Jan 15, 2010

Envirogen Technologies Brings New Treatment System Online for California Hospital Facility

System will produce potable water from perchlorate-laden groundwater

Envirogen Technologies, Inc., announced the successful start-up of a new treatment system that will produce potable water from perchlorate-laden groundwater for a major hospital facility in San Bernardino County, Calif. Located in Colton, Calif., the Arrowhead Regional Medical Center is a state-of-the-art 373-bed facility owned and operated by the County of San Bernardino, the company said.

The new Envirogen system limits the hospital’s dependence on the city of Colton for its water supply. Under a 10-year services agreement with the county, Envirogen will provide all warranty and maintenance services for the treatment system while its operation is handled by medical center personnel.

According to Orlando Carreno, vice president, West region for Envirogen, the new system is an example of the company’s focus on delivering versatile drinking water solutions to meet specific customer needs.

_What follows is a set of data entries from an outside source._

(* ===== verification/TxSpec.v ===== *)
(** * The abstract specification of a transaction.

    [tx_effect tx s s'] says what the payload of a transaction may do to the
    store, one rule per kind of change, with what the rest of the development
    relies on as side conditions.  [apply_payload_refines] shows that the handlers
    of [apply/*.rs] implement it; the invariants are proved against it. *)

From S2P Require Import Prelude Crypto Types Cbor Payloads Tx FeeMarket Leaves Store StoreInv.
From S2P Require Import ApplyAccounts ApplyValidators Governance Archival ApplyTx.

(** ** How an account, a validator and an attestation may change *)

Definition key_evolves (k k' : KeyEntry) : Prop :=
  exists st, k' = k <| key_status := st |> /\
    (key_status k = KeyStatus.Revoked -> st = KeyStatus.Revoked).

(** Keys are appended and change status; a revoked key stays revoked. *)
Definition keys_evolve (ks ks' : KeySet) : Prop :=
  exists ks1 fresh, ks' = ks1 ++ fresh /\ Forall2 key_evolves ks ks1.

Record account_evolves (a a' : Account) : Prop := {
  ae_address : acc_address a' = acc_address a;
  ae_nonce : acc_nonce a <= acc_nonce a';
  ae_keys : keys_evolve (acc_keys a) (acc_keys a');
  ae_policy : acc_policy_version a <= acc_policy_version a'
}.

(** An account without keys is implicit; the others satisfy I-1 to I-3. *)
Definition account_inv (a : Account) : Prop :=
  acc_keys a = [] \/ check_invariants a = Ok tt.

(** A tombstoned validator is jailed. *)
Definition validator_inv (v : ValidatorRecord) : Prop :=
  val_tombstoned v = true -> val_status v = ValidatorStatus.Jailed.

(** Revoked exactly when a revocation by the attester is recorded. *)
Definition attestation_inv (a : Attestation) : Prop :=
  match att_status a, att_revocation a with
  | AttestationStatus.Active, None => True
  | AttestationStatus.Revoked, Some r => rev_revoker r = att_attester a
  | _, _ => False
  end.

Definition effect_wf (e : ProposalEffect) : Prop :=
  match e with
  | EffBurnRateUpdate bps => bps <= 10000
  | EffFeeParamUpdate limit => 0 < limit
  | EffAddSlashingVerifier p => sv_evidence_type p <= u8_max
  | EffAddHash p => ahp_hash_id p <= u8_max
  | _ => True
  end.

(** What the signatures of an archival record establish. *)
Definition archival_signed `{Shake, Verifier} (s : StateStore) (r : ArchivalRecord) : Prop :=
  forall addr sig, (addr, sig) ∈ zip (ar_signer_addresses r) (ar_slh_signatures r) ->
    is_archival_signer s addr = true /\
    exists key alg, get_archival_key s addr = Some key /\
      AlgId.from_u16 (vak_archival_alg_id key) = Some alg /\
      verify alg (vak_archival_pk key)
        (archival_sig_preimage viper_research_1 (ar_epoch_number r) (ar_epoch_root r)) sig = true.

Section spec.
Context `{Ciborium, Shake, Verifier}.

(** The validator an equivocation report accuses. *)
Definition evidence_target (tx : Transaction) : option Address :=
  match tx_msg_type tx, decode_equivocation_evidence (tx_payload tx) with
  | MsgType.SubmitEquivocationEvidence, Ok evidence => Some (evid_validator_address evidence)
  | _, _ => None
  end.

(** ** What a payload may do *)

Inductive tx_effect (tx : Transaction) (s : StateStore) : StateStore -> Prop :=
  | te_create_account a :
      length (acc_address a) = 32%nat -> get_account s (acc_address a) = None ->
      acc_balance a = 0 -> acc_nonce a = 0 -> check_invariants a = Ok tt ->
      tx_effect tx s (insert_account a s)
  | te_update_account a a' :
      get_account s (tx_sender tx) = Some a -> account_evolves a a' ->
      acc_balance a' = acc_balance a -> acc_nonce a' = acc_nonce a ->
      (account_inv a -> account_inv a') ->
      tx_effect tx s (set_account (tx_sender tx) a' s)
  | te_transfer a recipient amount s1 :
      get_account s (tx_sender tx) = Some a -> 0 < amount -> amount <= acc_balance a ->
      recipient <> tx_sender tx -> length recipient = 32%nat ->
      s1 = set_account (tx_sender tx) (a <| acc_balance := acc_balance a - amount |>) s ->
      (forall b, get_account s recipient = Some b -> acc_balance b + amount <= u128_max) ->
      tx_effect tx s (credit_account recipient amount s1)
  | te_attest a :
      length (att_attestation_id a) = 32%nat -> get_attestation s (att_attestation_id a) = None ->
      att_attester a = tx_sender tx -> att_status a = AttestationStatus.Active ->
      att_revocation a = None ->
      tx_effect tx s (insert_attestation a s)
  | te_revoke_attestation a r :
      get_attestation s (att_attestation_id a) = Some a ->
      att_status a = AttestationStatus.Active -> att_attester a = tx_sender tx ->
      rev_revoker r = tx_sender tx ->
      tx_effect tx s (insert_attestation
        (a <| att_status := AttestationStatus.Revoked |> <| att_revocation := Some r |>) s)
  | te_anchor a :
      length (pa_anchor_id a) = 32%nat -> pa_claimer a = tx_sender tx ->
      tx_effect tx s (insert_proof_anchor a s)
  | te_propose p :
      length (prop_proposal_id p) = 32%nat -> get_pending_proposal s (prop_proposal_id p) = None ->
      prop_votes p = ∅ -> prop_status p = ProposalStatus.Voting -> effect_wf (prop_effect p) ->
      st_block_height s <= prop_voting_deadline p ->
      tx_effect tx s (insert_pending_proposal p s)
  | te_vote id p choice :
      get_pending_proposal s id = Some p -> prop_status p = ProposalStatus.Voting ->
      st_block_height s <= prop_voting_deadline p -> is_active_validator s (tx_sender tx) = true ->
      prop_votes p !! (tx_sender tx) = None ->
      tx_effect tx s
        (set_proposal id (p <| prop_votes := <[(tx_sender tx) := choice]> (prop_votes p) |>) s)
  | te_rotation r :
      rot_operator r = tx_sender tx -> AlgId.allowed_for_consensus (rot_new_alg_id r) = true ->
      tx_effect tx s (insert_consensus_key_rotation r s)
  | te_register a v peer_id s1 :
      get_account s (tx_sender tx) = Some a -> val_operator v = tx_sender tx -> val_tombstoned v = false ->
      is_not_exited (get_validator s (tx_sender tx)) = false ->
      0 < val_self_bond v -> val_self_bond v <= acc_balance a ->
      val_status v = ValidatorStatus.Active \/ val_status v = ValidatorStatus.Candidate ->
      s1 = insert_validator v
             (set_account (tx_sender tx) (a <| acc_balance := acc_balance a - val_self_bond v |>) s) ->
      tx_effect tx s (if bool_decide (peer_id = []) then s1
                          else set_validator_peer_id (tx_sender tx) peer_id s1)
  | te_status v st :
      get_validator s (tx_sender tx) = Some v -> val_tombstoned v = false ->
      (val_status v = ValidatorStatus.Active /\
       st = ValidatorStatus.Unbonding (st_block_height s)) \/
      (val_status v = ValidatorStatus.Jailed /\
       (st = ValidatorStatus.Active \/ st = ValidatorStatus.Candidate)) ->
      tx_effect tx s (set_validator (tx_sender tx) (v <| val_status := st |>) s)
  | te_peer_id v peer_id :
      get_validator s (tx_sender tx) = Some v ->
      tx_effect tx s (set_validator_peer_id (tx_sender tx) peer_id s)
  | te_slash addr v amount cutoff entry s1 s2 :
      evidence_target tx = Some addr ->
      get_validator s addr = Some v -> val_tombstoned v = false ->
      amount <= val_self_bond v -> rs_slashed_stake entry = amount ->
      s1 = prune_recent_slashes_before cutoff s ->
      s2 = set_validator addr
             (v <| val_self_bond := val_self_bond v - amount |>
                <| val_status := ValidatorStatus.Jailed |> <| val_tombstoned := true |>) s1 ->
      tx_effect tx s (record_recent_slash entry (credit_treasury amount s2))
  | te_archival_key k :
      vak_operator k = tx_sender tx ->
      tx_effect tx s (insert_archival_key k s)
  | te_archival_record r :
      get_archival_record s (ar_epoch_number r) = None ->
      ar_epoch_number r <= current_epoch_number (st_block_height s) ->
      ar_epoch_number r <= u64_max ->
      strictly_ascending (ar_signer_addresses r) = true ->
      length (ar_slh_signatures r) = length (ar_signer_addresses r) ->
      (archival_threshold s).1 <= len (ar_signer_addresses r) ->
      archival_signed s r -> ar_timestamp_anchors r = [] ->
      tx_effect tx s (insert_archival_record r s)
  | te_archival_anchor epoch a :
      tx_effect tx s (push_archival_anchor epoch a s)
  | te_archival_renew epoch h :
      tx_effect tx s (increment_archival_record_version epoch h (st_block_height s) s).
End spec.
(* ===== verification/Mempool.v ===== *)
(** * The pending pool and admission: [pqc-mempool].

    [pool.rs] keeps entries by hash with an index from (sender, nonce) slots;
    [admission.rs] validates against a state view and applies the replacement
    policy. *)

From S2P Require Import Prelude Crypto Types Cbor Payloads Tx.

(** ** [pool.rs] *)

Record PendingEntry := mkPendingEntry {
  pe_tx : Transaction;
  pe_raw_bytes : bytes;
  pe_tx_hash : TxHash;
  pe_fee : N;
  pe_fee_tip : N
}.

Record Mempool := mkMempool {
  by_hash : gmap bytes PendingEntry;
  by_sender_nonce : gmap (bytes * N) bytes;
  vc_admitted_count : N;
  vc_per_block_cap : N
}.

Global Instance eta_Mempool : Settable Mempool := fun x =>
  mkMempool (by_hash x) (by_sender_nonce x) (vc_admitted_count x) (vc_per_block_cap x).

Definition Mempool_new : Mempool := mkMempool ∅ ∅ 0 10.

Definition slot (e : PendingEntry) : bytes * N := (tx_sender (pe_tx e), tx_nonce (pe_tx e)).

Definition pool_get (pool : Mempool) (h : TxHash) : option PendingEntry := by_hash pool !! h.
Definition pending_for_slot (pool : Mempool) (sender : Address) (nonce : N) : option TxHash :=
  by_sender_nonce pool !! (sender, nonce).

Definition pool_insert (e : PendingEntry) (pool : Mempool) : Mempool :=
  pool <| by_sender_nonce ::= <[slot e := pe_tx_hash e]> |>
       <| by_hash ::= <[pe_tx_hash e := e]> |>.

Definition evict (h : TxHash) (pool : Mempool) : Mempool :=
  match by_hash pool !! h with
  | Some e => pool <| by_hash ::= delete h |> <| by_sender_nonce ::= delete (slot e) |>
  | None => pool
  end.

Definition stale (sender : Address) (committed_nonce : N) (e : PendingEntry) : Prop :=
  tx_sender (pe_tx e) = sender /\ tx_nonce (pe_tx e) < committed_nonce.

Global Instance stale_dec sender n e : Decision (stale sender n e).
Proof. unfold stale. apply _. Defined.

Definition all_pending (pool : Mempool) : list PendingEntry := (map_to_list (by_hash pool)).*2.

Definition evict_stale (sender : Address) (committed_nonce : N) (pool : Mempool) : Mempool :=
  foldl (fun pool h => evict h pool) pool
    (pe_tx_hash <$> filter (stale sender committed_nonce) (all_pending pool)).

Definition increment_vc_count {E} (pool : Mempool) : outcome E Mempool :=
  n ← add_checked u64_max (vc_admitted_count pool) 1; Ok (pool <| vc_admitted_count := n |>).
Definition reset_vc_count (pool : Mempool) : Mempool := pool <| vc_admitted_count := 0 |>.

Definition nonce_le (a b : PendingEntry) : Prop := tx_nonce (pe_tx a) <= tx_nonce (pe_tx b).

Global Instance nonce_le_dec a b : Decision (nonce_le a b).
Proof. unfold nonce_le. apply _. Defined.

Definition pending_for_sender (pool : Mempool) (sender : Address) : list PendingEntry :=
  merge_sort nonce_le (filter (fun e => tx_sender (pe_tx e) = sender) (all_pending pool)).

(** ** [error.rs], [admission.rs] *)

Module MempoolError.
Inductive t : Type :=
  | ValidationFailed (e : TxError.t)
  | Duplicate
  | ReplacementUnderpriced (existing_fee existing_tip min_required_fee : N)
  | AlreadyIncluded
  | RateLimited
  | VcCapReached.
End MempoolError.

Definition REPLACEMENT_FEE_BUMP_NUM : N := 110.
Definition REPLACEMENT_FEE_BUMP_DEN : N := 100.

Record AdmissionResult := mkAdmissionResult {
  adm_tx_hash : TxHash;
  adm_replaced : option TxHash
}.

Section admission.
Context `{Ciborium, Shake, Verifier, StateView St}.

Definition is_vc (state : St) (tx : Transaction) : bool :=
  bool_decide (view_alg_sig_class state (tx_sig_alg_id tx) = Some SigClass.Premium).

(** [fork_digest] is the trait's default. *)
Definition admission_context (state : St) (tx : Transaction) (fee_params : FeeParams)
    : ValidationContext :=
  let dynamic := view_base_fee_dynamic state in
  let params := if 0 <? dynamic then fee_params <| fp_base_fee_dynamic := dynamic |>
                else fee_params in
  mkValidationContext (view_chain_id state) viper_research_1 (view_current_height state)
    (view_get_account state (tx_sender tx)) params (view_alg_lifecycle state)
    (view_alg_min_fee state).

Definition insert_admitted (state : St) (entry : PendingEntry) (pool : Mempool)
    : outcome MempoolError.t Mempool :=
  let pool := pool_insert entry pool in
  if is_vc state (pe_tx entry) then increment_vc_count pool else Ok pool.

Definition min_replacement_fee (existing : PendingEntry) : N :=
  sat_mul u64_max (pe_fee existing) REPLACEMENT_FEE_BUMP_NUM / REPLACEMENT_FEE_BUMP_DEN.

Definition try_admit (pool : Mempool) (raw_bytes : bytes) (state : St) (fee_params : FeeParams)
    : outcome MempoolError.t (Mempool * AdmissionResult) :=
  tx ← map_err MempoolError.ValidationFailed (decode_tx raw_bytes);
  let tx_hash := compute_tx_hash raw_bytes in
  ensure (negb (bool_decide (is_Some (pool_get pool tx_hash)))) MempoolError.Duplicate ;;
  lifecycle ← ok_or (view_alg_lifecycle state (tx_sig_alg_id tx))
    (MempoolError.ValidationFailed (TxError.AlgorithmNotFound (AlgId.as_u16 (tx_sig_alg_id tx))));
  ensure (Lifecycle.admits_transactions lifecycle)
    (MempoolError.ValidationFailed (TxError.AlgorithmBanned (AlgId.as_u16 (tx_sig_alg_id tx)))) ;;
  ensure (negb (is_vc state tx && (vc_per_block_cap pool <=? vc_admitted_count pool)))
    MempoolError.VcCapReached ;;
  map_err MempoolError.ValidationFailed
    (validate_tx tx raw_bytes (admission_context state tx fee_params)) ;;
  let entry := mkPendingEntry tx raw_bytes tx_hash (tx_fee tx) (tx_fee_tip tx) in
  match pending_for_slot pool (tx_sender tx) (tx_nonce tx) with
  | Some existing_hash =>
      match pool_get pool existing_hash with
      | None =>
          pool ← insert_admitted state entry (evict existing_hash pool);
          Ok (pool, mkAdmissionResult tx_hash None)
      | Some existing =>
          ensure (negb ((tx_fee tx <? min_replacement_fee existing)
                        || (tx_fee_tip tx <? pe_fee_tip existing)))
            (MempoolError.ReplacementUnderpriced (pe_fee existing) (pe_fee_tip existing)
               (min_replacement_fee existing)) ;;
          pool ← insert_admitted state entry (evict existing_hash pool);
          Ok (pool, mkAdmissionResult tx_hash (Some existing_hash))
      end
  | None =>
      pool ← insert_admitted state entry pool;
      Ok (pool, mkAdmissionResult tx_hash None)
  end.
End admission.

“Envirogen’s expertise at designing high-efficiency, custom-designed smaller systems was put to good use at this site to attain real cost and operating benefits for the county,” Carreno said. “By solving the perchlorate-contamination problem with this well and offering a life cycle performance approach to the installation, Envirogen Technologies is offering the Arrowhead Regional Medical Center a reliable and lower-cost source of quality drinking water today and into the future.”

Due to the perchlorate contamination, output from the County’s Pepper Street Well has been limited to non-potable uses since the State of California’s adoption, in 2007, of a 6 parts per billion maximum contaminant level (MCL) for perchlorate. The 600 gpm-capacity treatment system, designed and supplied by Envirogen, consists of two compact mobile units and utilizes high-efficiency ion exchange technology to reduce perchlorate levels to below the U.S. Environmental Protection Agency or California Department of Public Health MCL of 6 ppb, the company said.

Along with the environmental benefits of reclaiming a local water source, the company said, the system utilizes no chemicals in the treatment process and does not require electricity to operate.